That video really manages to make it not look as big as it really is.


----------



## Greg (Jun 20, 2008)

bvibert said:


> That video really manages to make it not look as big as it really is.



Agreed. The perspective of it when the guy is wandering around give you a good feel for it, but when he rides it, it looks small. It really doesn't matter anyway though cuz I'm pretty sure I'll never try it.


----------



## bvibert (Jun 20, 2008)

Greg said:


> Agreed. The perspective of it when the guy is wandering around give you a good feel for it, but when he rides it, it looks small. It really doesn't matter anyway though cuz I'm pretty sure I'll never try it.



The sick part is that the video makes me think that I could ride it...


----------



## MR. evil (Jun 20, 2008)

One of Randi's Co-workers rides there all the time and does all of those stunts. He told Randi that cliff jumed is called 'Flight Simulator'.


----------



## Greg (Jun 20, 2008)

bvibert said:


> The sick part is that the video makes me think that I could ride it...

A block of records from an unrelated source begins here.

Lemma mergeStaged_spec :
  exists ch d, mergeStaged t childTTL protect l d0 = Ok (ch, d) /\ Prog (dom L) [] ch d.
Proof.
  destruct staged_staged as [Hst Hdom]. pose proof (pages_concat (length (staged l)) (staged l) (le_n _)) as Hc.
  destruct (merge_pages_spec (pages (length (staged l)) (staged l)) ∅ ∅ d0) as (ch & d & H & HP).
  - split; [apply mid_start|set_solver|constructor|intros c Hc'; by apply not_elem_of_nil in Hc'|set_solver].
  - by rewrite Hc.
  - set_solver.
  - exists ch, d. unfold mergeStaged. rewrite Hl_dir, Hl_gen, Hl_changes. split; [done|].
    by rewrite Hc, Hdom, (right_id_L ∅ (∪)) in HP.
Qed.

Lemma missing_not_held N d c x :
  Mid N d -> nodes d !! c = Some x -> nodes d0 !! c = Some x -> r_parent x = dir -> c <> RootIno ->
  asks protect (scanNode c x) = false -> ~ gen <= r_applied x ->
  match protect with Some f => IsDir (scanNode c x) && protectedSubtree d c f | None => false end = false -> ~ held c.
Proof.
  intros HM Hc Hc0 Hp H1 Ha Hg Hps. destruct (decide (r_kind x = KindDir)) as [Hd|Hd].
  - assert (HI : IsDir (scanNode c x) = true) by (by apply bool_decide_eq_true). rewrite HI in Hps.
    eapply code_not_heldup; [exact HM|exact Hc|done|done|done|lia|by destruct protect].
  - intros (j & r & [Hj Hs] & [->|Hjc]%rtc_tc).
    { rewrite Hc0 in Hj. injection Hj as <-. destruct Hs as [[Hs _]|(_ & _ & Hs)]; [congruence|lia]. }
    destruct Hs as [[_ Hs]|(Hjp & _)]; [exact (Hd (Hs c x Hjc Hc0 Hp H1))|].
    apply (wf_acyclic d0 HW0 c). apply tc_first in Hjc as (b & (y & Hy & Hyp & _) & Hb).
    rewrite Hj in Hy. injection Hy as <-. eapply tc_rtc_r; [apply tc_once|exact Hb]. exists x. split; [done|].
    split; [congruence|done].
Qed.
(* ===== verification/MetaTreeProps.v ===== *)
(** * What the operations on the metadata tree do (internal/meta)

    The functional behaviour of paths, removal, renaming, backend ids, the name
    index, copies and the cleanup of local versions, on any store that allowed
    calls can reach. *)
From S2P Require Import Prelude Filepath GoLib SqlText Retry MetaState MetaTree MetaListing MetaCopy MetaRows MetaInv MetaReach MetaSteps MetaCalls MetaFence MetaMerge MetaProps.
From Stdlib Require Import Ascii.
Open Scope Z_scope.

Section Props.
Context {F : Fold}.

(** C14: The invariant of the metadata database.  In every store that allowed
    calls can reach: inodes are positive and were handed out; no two rows share
    a parent and a name; the root is its own directory; following parents never
    cycles; every node's name is in the short-name index and, once its queue
    entry is gone, in the name index; the index names nothing else; and counters
    of directories and copy bindings refer to inodes that were handed out. *)
Theorem store_invariant s : stored s -> WF (db s).
Proof. apply stored_WF. Qed.

(** ** Paths *)

(** The names on the way from the root to a node. *)
Inductive lineage (d : DB) : Z -> list string -> Prop :=
| lineage_root : lineage d RootIno []
| lineage_child i r l : nodes d !! i = Some r -> i <> RootIno -> lineage d (r_parent r) l -> lineage d i (l ++ [r_name r]).

Lemma lineage_parts d i l :
  WF d -> lineage d i l -> forall r k, nodes d !! i = Some r ->
  path_parts (up k d i r) = if decide (length l <= k)%nat then (rev l, true) else (take (S k) (rev l), false).
Proof.
  intros HW Hl. induction Hl as [|i r0 l Hr Hi Hl IH]; intros r k Hr'.
  - by destruct k.
  - rewrite Hr in Hr'. injection Hr' as <-. rewrite length_app. simpl length. rewrite rev_app_distr. simpl rev. simpl app.
    assert (Hne : r_parent r0 <> i).
    { intros He. apply (wf_acyclic d HW i), tc_once. exists r0. split; [done|]. split; [done|]. done. }
    assert (Hp : exists p, nodes d !! r_parent r0 = Some p).
    { inversion Hl as [He|? p ? Hp]; [destruct (wf_root d HW) as (p & Hp & _); by exists p|by exists p]. }
    destruct Hp as [p Hp]. destruct k as [|k]; cbn [up path_parts].
    + rewrite !decide_False by (done || lia). done.
    + rewrite (decide_False (P := i = RootIno)), (decide_False (P := r_parent r0 = i)) by done.
      rewrite (decide_True (P := i <> RootIno /\ r_parent r0 <> i)), Hp, (IH p k Hp) by done.
      destruct (decide (length l <= k)%nat); [rewrite decide_True by lia|rewrite decide_False by lia]; done.
Qed.

Lemma resolve_lineage d i l r cur rest :
  WF d -> lineage d i l -> Forall Filepath.plain l -> nodes d !! i = Some r -> Ino cur = RootIno ->
  (i = RootIno -> cur = scanNode i r) ->
  resolve_from d cur (l ++ rest) = resolve_from d (if decide (i = RootIno) then cur else scanNode i r) rest.
Proof.
  intros HW Hl. revert r rest. induction Hl as [|i r0 l Hr Hi Hl IH]; intros r rest HP Hr' Hc Hroot; [done|].
  apply Forall_app in HP as [HP Hx]. apply Forall_singleton in Hx as (_ & Hx & _).
  rewrite Hr in Hr'. injection Hr' as <-. rewrite <- app_assoc. simpl app.
  assert (Hp : exists p, nodes d !! r_parent r0 = Some p).
  { inversion Hl as [He|? p ? Hp]; [destruct (wf_root d HW) as (p & Hp & _); by exists p|by exists p]. }
  destruct Hp as [p Hp].
  assert (Hstep : forall c, Ino c = r_parent r0 -> resolve_from d c (r_name r0 :: rest) = resolve_from d (scanNode i r0) rest).
  { intros c Hci. cbn [resolve_from]. rewrite decide_False by done. unfold lookup_child. rewrite Hci.
    rewrite (entry_at_row d i r0) by (done || apply HW). by rewrite decide_False by done. }
  rewrite (decide_False (P := i = RootIno)) by done.
  destruct (decide (r_parent r0 = RootIno)) as [He|Hne].
  - assert (l = []) as ->. { inversion Hl as [|? ? ? ? Hn]; [done|]. congruence. }
    simpl app. apply Hstep. congruence.
  - rewrite (IH p) by (done || congruence). by apply Hstep.
Qed.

You obviously didn't get enough sleep last night. You seem a bit delirious.


----------



## Greg (Jun 20, 2008)

MR. evil said:


> One of Randi's Co-workers rides there all the time and does all of those stunts. He told Randi that cliff jumed is called 'Flight Simulator'.



*[thread="30069"]This[/thread]* is the only flight simulator I'll be doing. :lol:


----------



## bvibert (Jun 20, 2008)

Greg said:


> You obviously didn't get enough sleep last night. You seem a bit delirious.

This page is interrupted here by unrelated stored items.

(** The sizes a bitmap can be persisted with. *)
Definition persistable (p : partial) : Prop :=
  WFp p /\ 0 < p_total p /\ fits64 (p_sub p) /\ fits64 (p_total p).
Lemma decode_encode p : persistable p -> decodePartial (encode p) = Some p.
Proof.
  intros (W & Ht & Hs & Htt). destruct (packed_solid p Ht W) as (Hb & Hn & _).
  unfold decodePartial, encode.
  change ("sub=" +:+ pretty (p_sub p) +:+ " total=" +:+ pretty (p_total p) +:+ " bits=" +:+ packed p +:+ newline)
    with (String "s" ("ub=" +:+ pretty (p_sub p) +:+ " total=" +:+ pretty (p_total p) +:+ " bits=" +:+ packed p +:+ newline)).
  assert (E : "ub=" +:+ pretty (p_sub p) +:+ " total=" +:+ pretty (p_total p) +:+ " bits=" +:+ packed p +:+ newline
    = ("ub=" +:+ pretty (p_sub p) +:+ " total=" +:+ pretty (p_total p) +:+ " bits=") +:+ packed p +:+ newline)
    by (by rewrite !str_app_assoc).
  rewrite E, TrimSpace_line by done. rewrite !str_app_assoc.
  change (String "s" ("ub=" +:+ ?x)) with ("sub=" +:+ x).
  rewrite (scan_lit_app "sub="). cbn [mbind option_bind].
  change (" total=" +:+ ?x) with (String " " ("total=" +:+ x)). rewrite scan_int_pretty by done. cbn [mbind option_bind].
  change (scan_space (String " " ("total=" +:+ ?x))) with (Some ("total=" +:+ x)). cbn [mbind option_bind].
  rewrite (scan_lit_app "total="). cbn [mbind option_bind].
  change (" bits=" +:+ ?x) with (String " " ("bits=" +:+ x)). rewrite scan_int_pretty by done. cbn [mbind option_bind].
  change (scan_space (String " " ("bits=" +:+ ?x))) with (Some ("bits=" +:+ x)). cbn [mbind option_bind].
  rewrite (scan_lit_app "bits="). cbn [mbind option_bind].
  rewrite scan_str_solid by done. cbn [mbind option_bind].
  assert (H1 : (p_sub p <=? 0) = false) by (pose proof (wf_sub p W); lia).
  assert (H2 : (p_total p <=? 0) = false) by lia. rewrite H1, H2. by apply unpackBits_packed.
Qed.
Lemma decode_encode_part p size : persistable p -> fits64 size -> p_total p = (size + p_sub p - 1) / p_sub p ->
  0 < size -> decodePartBitmap (encodePartBitmap size p) (p_sub p) = Some (p, size).
Proof.
  intros (W & Ht & Hs & Htt) Hz Htot Hpos. destruct (packed_solid p Ht W) as (Hb & Hn & _).
  unfold decodePartBitmap, encodePartBitmap.
  change ("part=" +:+ ?x) with (String "p" ("art=" +:+ x)).
  assert (E : forall a b c d e f g : string, "art=" +:+ a +:+ b +:+ c +:+ d +:+ e +:+ f +:+ g +:+ newline
    = ("art=" +:+ a +:+ b +:+ c +:+ d +:+ e +:+ f) +:+ g +:+ newline) by (intros; by rewrite !str_app_assoc).
  rewrite E, TrimSpace_line by done. rewrite !str_app_assoc.
  change (String "p" ("art=" +:+ ?x)) with ("part=" +:+ x).
  rewrite (scan_lit_app "part="). cbn [mbind option_bind].
  change (" block=" +:+ ?x) with (String " " ("block=" +:+ x)).
  rewrite scan_int_pretty by (by vm_compute || done). cbn [mbind option_bind].
  change (scan_space (String " " ("block=" +:+ ?x))) with (Some ("block=" +:+ x)). cbn [mbind option_bind].
  rewrite (scan_lit_app "block="). cbn [mbind option_bind].
  change (" size=" +:+ ?x) with (String " " ("size=" +:+ x)). rewrite scan_int_pretty by done. cbn [mbind option_bind].
  change (scan_space (String " " ("size=" +:+ ?x))) with (Some ("size=" +:+ x)). cbn [mbind option_bind].
  rewrite (scan_lit_app "size="). cbn [mbind option_bind].
  change (" bits=" +:+ ?x) with (String " " ("bits=" +:+ x)). rewrite scan_int_pretty by done. cbn [mbind option_bind].
  change (scan_space (String " " ("bits=" +:+ ?x))) with (Some ("bits=" +:+ x)). cbn [mbind option_bind].
  rewrite (scan_lit_app "bits="). cbn [mbind option_bind].
  rewrite scan_str_solid by done. cbn [mbind option_bind]. rewrite Z.eqb_refl, Z.eqb_refl.
  assert (H1 : (p_sub p <=? 0) = false) by (pose proof (wf_sub p W); lia).
  assert (H2 : (size <=? 0) = false) by lia. rewrite H1, H2. cbn [negb orb].
  rewrite <- Htot, unpackBits_packed by done. done.
Qed.

(** The name of a block leads back to it. *)
Lemma cut_last_dash_name fh t :
  all_chars (fun c => negb (Ascii.eqb c "-"%char)) t = true ->
  cut_last_dash (fh +:+ String "-" t) = Some (fh, t).
Proof.
  intros Ht.
  assert (Hno : cut_last_dash t = None).
  { induction t as [|c t IH]; [done|]. cbn [all_chars] in Ht. apply andb_prop in Ht as [Hc Ht].
    cbn [cut_last_dash]. rewrite (IH Ht). apply negb_true_iff in Hc. by rewrite Hc. }
  induction fh as [|c fh IH].
  - rewrite app_nil. cbn [cut_last_dash]. by rewrite Hno.
  - rewrite app_cons. cbn [cut_last_dash]. by rewrite IH.
Qed.
Lemma parse_blockName fh idx : validFileHash fh = true -> fits64 idx ->
  parseBlockName (blockName fh idx) = Some (fh, idx).
Proof.
  intros Hfh Hi. unfold parseBlockName, blockName.
  change ("-" +:+ pretty idx) with (String "-" (pretty idx)).
  destruct (pretty_Z_spec idx (proj1 Hi)) as (Hd & _ & Hn). rewrite cut_last_dash_name.
  - pose proof Hfh as Hv. unfold validFileHash in Hv. apply andb_prop in Hv as [-> _]. rewrite Hfh, ParseInt_decimal by done.
    destruct (String.eqb_spec (pretty idx) ""); [done|]. simpl. assert (H0 : (idx <? 0) = false) by (destruct Hi; lia).
    by rewrite H0.
  - clear -Hd. induction (pretty idx) as [|c s IH]; [done|]. cbn [all_chars] in *. apply andb_prop in Hd as [Hc Hs].
    rewrite (IH Hs), andb_true_r. by destruct c as [[] [] [] [] [] [] [] []].
Qed.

That must be the problem.  You'd think that with how banged up I feel from yesterday's ride that I wouldn't have these illusions of my riding ability...


----------



## severine (Jun 20, 2008)

bvibert said:


> That must be the problem.  You'd think that with how banged up I feel from yesterday's ride that I wouldn't have these _*illusions*_ of my riding ability...


More like _delusions_ of grandeur.  

I'd like to see you guys try that stuff!


----------



## Greg (Jun 20, 2008)

severine said:


> I'd like to see you guys try that stuff!



No you wouldn't.....


----------



## bvibert (Jun 20, 2008)

severine said:


> More like _delusions_ of grandeur.



Call it what you will.. 



severine said:


> I'd like to see you guys try that stuff!



I'm assuming that means you've taken out a large life insurance policy on me???


----------



## severine (Jun 20, 2008)

bvibert said:


> I'm assuming that means you've taken out a large life insurance policy on me???


Probably should do that first........


----------